A Performance Note: the Rip-Up Reading

About 17 years ago (as near as I can recall — sometime in late 1999 or early 2000) I did a reading in Worcester, MA that started as a kind of artistic challenge and turned into something much larger, at least for me.

The concept: do a feature that consisted of a set of poems that would only be read once and never again. Seemed simple enough at first, But as I worked on the set for that first feature, I began to learn something about the nature of what we do as poets and the idea began to expand.
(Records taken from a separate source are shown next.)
(* ===== verification/SimulatorClose.v ===== *)
(** * The simulated station winds down (simulator/simulator.go, Connect, Run,
      Close and Wait, and handlers.go, after)

    The goroutines of one [Run], from the moment the connection is made: the
    connection's own, with the commands queued for the handler; the heartbeat's;
    those [after] starts for the side effects of a command; and [Run] itself.
    One select, one channel or one counter of the WaitGroup is one step.  What
    the goroutines say is Simulator.v's; here only that they are saying it. *)

From S2P Require Import Prelude Conn.

(** [closeOnce]: not called, its function running, or over. *)
Inductive once_pc := OnceFresh | OnceRunning | OnceDone.

(** A goroutine in [Close]: before [closeOnce], or between its two closes. *)
Inductive in_close := CloseWant | CloseMid.

(** [conn.Run] with the commands queued, then [s.Close]. *)
Inductive station_pc := ConnServing (queued : nat) | ConnClosing (p : in_close) | ConnFinished.

(** [heartbeatLoop]: not started, at its select, in a call begun while the
    connection was up or later, or over. *)
Inductive beat_pc := BeatUnborn | BeatWait | BeatCall (up : bool) | BeatFinished.

(** A side effect: before its select, or with so many calls still to make. *)
Inductive after_pc := AfterSettling (calls : nat) | AfterRunning (calls : nat).

Inductive run_pc :=
| RunConnecting
| RunFailing (p : in_close)
| RunFailed
| RunServing
| RunClosing (p : in_close)
| RunWaiting
| RunReturned.

(** The station's [done] channel, the connection's, the context, [closeOnce], the
    goroutines and the WaitGroup's counter. *)
Record winding := mkWinding {
  sl_done : bool;
  sl_lost : bool;
  sl_ctx : bool;
  sl_once : once_pc;
  sl_conn : station_pc;
  sl_beat : beat_pc;
  sl_afters : list after_pc;
  sl_wg : Z;
  sl_run : run_pc
}.

(** [Connect] once the dial has succeeded and [conn.Run] is started. *)
Definition connected : winding := mkWinding false false false OnceFresh (ConnServing 0) BeatUnborn [] 1 RunConnecting.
It became something I call a “rip up reading.” After it was done, I didn’t think I’d ever do it again.
 
In 2009, I did it again in Manchester, NH.
 
Last night I did it for what I am pretty sure will be the last time ever in Portland, ME, for a gathering of storytellers.

 
The Format:

1.
Keep the nature of the show secret. Don’t share the poems with anyone, or the nature of the show itself with anyone but the host prior to the show. Nothing online, no workshopping — nothing. 

2.
Write the set. This takes a while, because if you’re going to do this, you need to have poems that you have a significant amount of blood and investment in — they have to be at least good, and hopefully it’s the best work you’re capable of. In all three cases, it was a set of eight or nine poems. Already, I don’t recall for sure. Age has made the porosity of my memory worse than ever; usually a curse, in this case a blessing.

3.
Before the feature, print one copy of the set, then wipe out the file for it on the computer, so there’s only one copy of the poems in existence.
 
4.
At the start of the show, ask for everyone in attendance to shut off anything they can use to make a record of the performance. Cameras, cell phones, video, etc. Gotta keep up with the technology. There was some sketching last night, but I let that slide; no good reason, just felt somehow OK.

5.
Ask for an audience member to volunteer to help you during the set. Don’t explain why, but assure them they don’t have to do anything on stage; they just need to sit up front.

6.
Explain what you’re doing (I’ll explain the rationale below in more detail) — that you’ll be reading a set of poems that no one’s ever seen or heard before, or will again. The set last night addressed the political moment — but more in a sense of the spiritual aspects of the moment. I’ll not say more than that about it.
 
 
In all three cases, I opened and closed the set with poems that didn’t fit the bill, as a way of ritually easing in and out of the actual rip-up set. Last night I opened with the poem “Our Dragon” that appears in the “Trumped” anthology, and closed with “Radioactive Artist,” an oldie that just seemed to fit (and felt timely as it references the Hanford Reservation, site of the recent nuclear waste accident).
 
7.
Explain the volunteer’s role — that as each poem is completed, the volunteer rips the copy of the poem into tiny pieces and puts them into some receptacle — a bag or an envelope (last night, a Ziploc bag) . At the end of the night, the host gets the ripped up copies to do anything with that they want — as long as they don’t reassemble the poems.
 
8. 
Explain, very briefly, the rationale as given below. I use an Ani Difranco quote to help make the point, from “Fuel:” “People / used to make records / as in the record / of an event / The event / of people / making music /in a room.” It’s a way of introducing the idea that the event is precious, the moment is precious. I don’t go into huge detail.

9.
Do the feature.

10.
Last night, we actually did a Q & A with the audience afterward. Never did that before. Most of what we discussed is covered below.

11.
Collapse internally if you’ve done it right.

The Rationale:

The rationale behind the rip up reading is two fold.
 
First and foremost, it is to create a heightened, ritualized sense of the fundamentally ephemeral nature of a live performance. (Hence, the secrecy beforehand and the volunteer, the no recording, etc. It’s a ritual process and requires ritual boundaries to work.) To emphasize that these moments between poet and audience are irreproducible, and that no amount of chapbook reading, video viewing, or listening to a recording can truly recapture what happens in the moment of the night, and that we need to seize the moment and give it our attention — and that goes for performer and audience.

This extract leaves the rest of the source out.